[Opening TASK INPUTS section]

Lemma http_answers c cfg send latency ssl : served c cfg -> ck_type c = "http" -> exists o, http_run send latency ssl cfg = Ok o.
Proof.
  intros Hs Ht. unfold http_run.
  destruct (fetch_of_served c cfg send latency (dict_get cfg "headers" (PDict [])) (dict_get cfg "body" PNone) Hs ltac:(by rewrite Ht))
    as [[[r l]|failed] ->]; cbn [mbind res_bind]; [|eauto]. unfold validate_response.
  pose proof (fun k v0 => served_default c cfg k v0 Hs) as Hd.
  rewrite (Hd "max_response_time"), (Hd "content_regex"), (Hd "header_checks") by (by vm_compute). cbn. eauto.
Qed.

Lemma json_served c cfg : served c cfg -> ck_type c = "json" ->
  exists path expected, assoc_get cfg "json_path" = Some path /\ config_property c "json_path" = path
    /\ assoc_get cfg "expected_value" = Some (PStr expected) /\ config_property c "expected_value" = PStr expected.
Proof.
  intros Hs Ht. destruct (served_valid c cfg Hs) as (valid & Hc & Hv). rewrite Ht in Hc. injection Hc as <-.
  unfold json_valid in Hv. destruct (base_valid cfg); cbn [mbind res_bind] in Hv; [|done].
  destruct (target_starts _ _) as [b|]; cbn [mbind res_bind] in Hv; [|done]. destruct (check_that b _); cbn [mbind res_bind] in Hv; [|done].
  unfold check_that, has_key in Hv. case_bool_decide as Hp; [|done]. case_bool_decide as He; cbn in Hv; [|done].
  assert (forall k, (k, k) ∈ COPIED -> k <> "script_code" -> assoc_get cfg k <> None ->
            assoc_get cfg k = Some (config_property c k) /\ config_property c k <> PNone) as Hk.
  { intros k Hin Hne Ha. assert (config_property c k <> PNone) as Hcp.
    { intros E. apply Ha, dict_get_absent. intros v0. by rewrite (served_copied c cfg Hs k k v0 Hin Hne), E. }
    split; [|done]. apply dict_get_some; [|done]. rewrite (served_copied c cfg Hs k k PNone Hin Hne). by destruct (config_property c k). }
  destruct (Hk "json_path") as [Hp1 _]; [apply (bool_decide_unpack _); by vm_compute|done|done|].
  destruct (Hk "expected_value") as [He1 He2]; [apply (bool_decide_unpack _); by vm_compute|done|done|].
  destruct (config_str_typed c "expected_value") as [[t|] Et]; change (config_str c "expected_value") with (config_property c "expected_value") in Et;
    [|by rewrite Et in He2]. exists (config_property c "json_path"), t. by rewrite He1, Et.
Qed.

(** *** What the server configures *)

Definition served_method (c : check) : pyval := match config_property c "http_method" with PNone => PStr "GET" | m => m end.
Definition served_status (c : check) : pyval := match config_property c "expected_status" with PNone => PInt 200 | s => s end.
Definition url_with_port (target : string) : Prop := exists u p, urlsplit target = Ok u /\ port u = Ok p.

(** The one request of a served check. *)
Lemma served_attempt c cfg send headers body i : served c cfg ->
  attempt_request send cfg (ck_target c) headers body i
    = ssrf_guarded_send (send i) (served_method c) (ck_target c) headers body true 20.
Proof.
  intros Hs. unfold attempt_request. rewrite (served_default c cfg "follow_redirects" _ Hs) by (by vm_compute).
  rewrite (served_copied c cfg Hs "http_method" "method"); [done|apply (bool_decide_unpack _); by vm_compute|done].
Qed.

Lemma served_expected c cfg : served c cfg -> dict_get cfg "expected_status" (PInt 200) = served_status c.
Proof.
  intros Hs. rewrite (served_copied c cfg Hs "expected_status" "expected_status"); [done|apply (bool_decide_unpack _); by vm_compute|done].
Qed.

Lemma served_status_number c : exists z, served_status c = PInt z.
Proof.
  unfold served_status. destruct (config_int_typed c "expected_status") as [t Ht].
  change (config_int c "expected_status") with (config_property c "expected_status") in Ht. rewrite Ht. destruct t; eexists; done.
Qed.

Lemma served_status_is c s : py_eqb (PInt s) (served_status c) = true <-> PInt s = served_status c.
Proof.
  destruct (served_status_number c) as [z ->]. cbn. destruct (Z.compare_spec s z) as [->|Hlt|Hlt]; (split; [try done|]); [done|..];
    intros E; injection E; lia.
Qed.

Lemma one_answer {A} (once : nat -> tried A) x n j : py_range (PInt 1) = Ok n -> first_answer once n j x <-> j = 0 /\ n = 1 /\ once 0 = Got x.
Proof.
  intros [= <-]. unfold first_answer. change (Z.to_nat 1) with 1. split.
  - intros (Hj & Hx & _). assert (j = 0) as -> by lia. done.
  - intros (-> & _ & Hx). split_and!; [lia|done|lia].
Qed.

(** The one way a run goes wrong: the answer to a JSON check's request has the status
    expected, no document, and a text that cannot be read. *)
Definition undecodable (send : nat -> nat -> request -> tried response) (c : check) : Prop := exists r refused,
  ssrf_guarded_send (send 0) (served_method c) (ck_target c) (PDict [("Content-Type", PStr "application/json")]) PNone true 20 = Got r
  /\ PInt (rs_status r) = served_status c /\ rs_json r = Threw refused /\ rs_text r = None.

Lemma json_answers c cfg send latency : served c cfg -> ck_type c = "json" ->
  (exists o, json_run send latency cfg = Ok o) \/ json_run send latency cfg = Raise DecodingError /\ undecodable send c.
Proof.
  intros Hs Ht. destruct (json_served c cfg Hs Ht) as (path & expected & Hp & _ & He & _).
  unfold json_run, item_of. rewrite Hp, He. cbn [mbind res_bind].
  pose proof (fun k v0 => served_default c cfg k v0 Hs) as Hd.
  rewrite (Hd "headers"), (Hd "body"), (Hd "comparison_type") by (by vm_compute).
  change (json_headers (PDict [])) with (Ok (PDict [("Content-Type", PStr "application/json")])). cbn [mbind res_bind].
  destruct (fetch_of_served c cfg send latency (PDict [("Content-Type", PStr "application/json")]) (json_body PNone) Hs ltac:(by rewrite Ht))
    as [[[r l]|failed] Ef]; rewrite Ef; cbn [mbind res_bind]; [|left; eauto].
  rewrite (served_expected c cfg Hs). destruct (py_eqb _ _) eqn:Es; cbn [negb]; [|left; eauto]. destruct (rs_json r) as [document|refused] eqn:Ej.
  - left. destruct (resolve_json_path document path) as [v|]; [|eauto]. destruct (text_equals v expected) as (b & e & -> & _). cbn. eauto.
  - unfold text. destruct (rs_text r) as [t|] eqn:Etx; [left; cbn; eauto|right]. split; [done|]. exists r, refused. split_and!; try done.
    + apply fetch_inv in Ef as (target & Htg & [Ht2 _] & n & j & Hn & Hf & _). rewrite (Hd "retries") in Hn by (by vm_compute).
      apply (one_answer _ _ _ _ Hn) in Hf as (_ & _ & Hf). rewrite (served_target c cfg Hs) in Htg by (by rewrite Ht). injection Htg as <-.
      by rewrite (served_attempt c cfg) in Hf.
    + by apply served_status_is.
Qed.

Lemma dns_served c cfg : served c cfg -> ck_type c = "dns" -> exists rt ns,
  assoc_get cfg "record_type" = Some (PStr rt) /\ dict_get cfg "nameserver" (PStr "1.1.1.1") = PStr ns.
Proof.
  intros Hs Ht. destruct (served_valid c cfg Hs) as (valid & Hc & Hv). rewrite Ht in Hc. injection Hc as <-.
  unfold dns_valid in Hv. inv_res. destruct (dict_get cfg "record_type" PNone) as [| | | |rt| |] eqn:Er; try done.
  exists rt. rewrite (served_copied c cfg Hs "nameserver" "nameserver") by (done || (apply (bool_decide_unpack _); by vm_compute)).
  destruct (config_str_typed c "nameserver") as [[ns|] En]; change (config_str c "nameserver") with (config_property c "nameserver") in En;
    rewrite En; eexists; (split; [by apply dict_get_some|done]).
Qed.

Lemma database_served available schemes cfg : database_valid available schemes cfg = Ok tt ->
  exists cs u, py_or (dict_get cfg "connection_string" PNone) (dict_get cfg "target" PNone) = PStr cs /\ urlsplit cs = Ok u.
Proof.
  unfold database_valid. intros Hv. inv_res. destruct (py_or _ _) as [| | | |cs| |]; try done.
  exists cs. destruct (urlsplit cs) as [u|]; [|done]. by exists u.
Qed.

(** C29: A check as the server sends it, of any kind but synthetic, ends with a result,
    one that succeeds without an error or fails with a text that says why, unless the
    policy refuses its target or its configuration names what cannot be reached.  Of all
    a network may answer, one thing alone makes a run crash: to a JSON check, an answer
    of the status expected that is no document, and whose charset names a codec that
    decodes no text. *)
Theorem served_run_reports c label cfg net : (exists t, column c "timeout_seconds" = opt_int t) -> ck_type c <> "synthetic" ->
  load_one (to_response c label) = Some cfg ->
  match outcome_of_run (run os strftime bp net cfg) with
  | Completed o => reports o
  | Misconfigured _ | Blocked _ => True
  | Crashed _ => ck_type c = "json" /\ undecodable (nw_send net) c
  | TimedOut => False
  end.
Proof.
  intros [timeout Htm] Hsyn Hl.
  enough (answers (run os strftime bp net cfg)
    \/ run os strftime bp net cfg = Raise DecodingError /\ ck_type c = "json" /\ undecodable (nw_send net) c) as [Ha|[-> Ha]]; [|done|].
  { destruct (run os strftime bp net cfg) as [o|[]]; done. }
  pose proof (load_served c label cfg Hl) as Hs. unfold run. rewrite (served_type c cfg Hs).
  destruct (served_valid c cfg Hs) as (valid & Hc & Hv). pose proof (served_unserved c cfg Hs "retries" ltac:(by left)) as Hr.
  assert (forall v0, exists t, dict_get cfg "timeout" v0 = PInt t) as Ht.
  { intros v0. rewrite (served_timeout c cfg Hs v0), Htm. destruct timeout as [t|]; [|by exists 5%Z].
    unfold py_or. destruct (truthy _); [by exists t|by exists 5%Z]. }
  assert (ck_type c ∈ ["http"; "json"; "tcp"; "ping"; "dns"; "mysql"; "postgres"]) as Hin.
  { clear -Hc Hsyn. unfold check_class in Hc. cbn [assoc_get] in Hc. repeat (case_decide; [subst; set_solver|]). done. }
  repeat (apply elem_of_cons in Hin as [Et|Hin]); [..|by apply elem_of_nil in Hin]; rewrite Et in *; cbn [String.eqb Ascii.eqb Bool.eqb].
  - destruct (http_answers c cfg (nw_send net) (nw_latency net) (get_ssl_certificate_info (nw_answers net) (nw_handshake net) strftime bp (nw_now net) (ck_target c)) Hs Et) as [o Ho].
    assert (dict_get cfg "target" PNone = PStr (ck_target c)) as -> by (unfold dict_get; rewrite (served_target c cfg Hs); [done|by rewrite Et]).
    rewrite Ho. left. by eapply http_verdict.
  - destruct (json_answers c cfg (nw_send net) (nw_latency net) Hs Et) as [[o Ho]|[-> Ha]]; [|by right]. rewrite Ho.
    destruct (json_served c cfg Hs Et) as (path & expected & Hp & _ & He & _).
    left. eapply json_verdict; [exact Hp|exact He|by apply (served_default c cfg)|exact Ho].
  - destruct (served_tcp c label cfg Et Hl) as (host & z & Hh & Hp). left. by eapply tcp_answers.
  - destruct (Ht (PInt 1)) as [t Htt]. pose proof (served_target c cfg Hs ltac:(by rewrite Et)) as Htg. left. by eapply ping_answers.
  - destruct (dns_served c cfg Hs Et) as (rt & ns & Hrt & Hns). pose proof (served_target c cfg Hs ltac:(by rewrite Et)) as Htg.
    left. by eapply dns_answers.
  - injection Hc as <-. destruct (database_served _ _ _ Hv) as (cs & u & Hcs & Hu). left. by eapply mysql_answers.
  - injection Hc as <-. destruct (database_served _ _ _ Hv) as (cs & u & Hcs & Hu). left. by eapply postgres_answers.
Qed.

[Closing TASK INPUTS section]

> _BRIEF_
Reproduce exactly the lines that run from the start of the records to the line with "destruct (fetch_of_served c cfg send latency (dict_get", both included.

> _EXERCISE OUTPUT_
Lemma http_answers c cfg send latency ssl : served c cfg -> ck_type c = "http" -> exists o, http_run send latency ssl cfg = Ok o.
Proof.
  intros Hs Ht. unfold http_run.
  destruct (fetch_of_served c cfg send latency (dict_get cfg "headers" (PDict [])) (dict_get cfg "body" PNone) Hs ltac:(by rewrite Ht))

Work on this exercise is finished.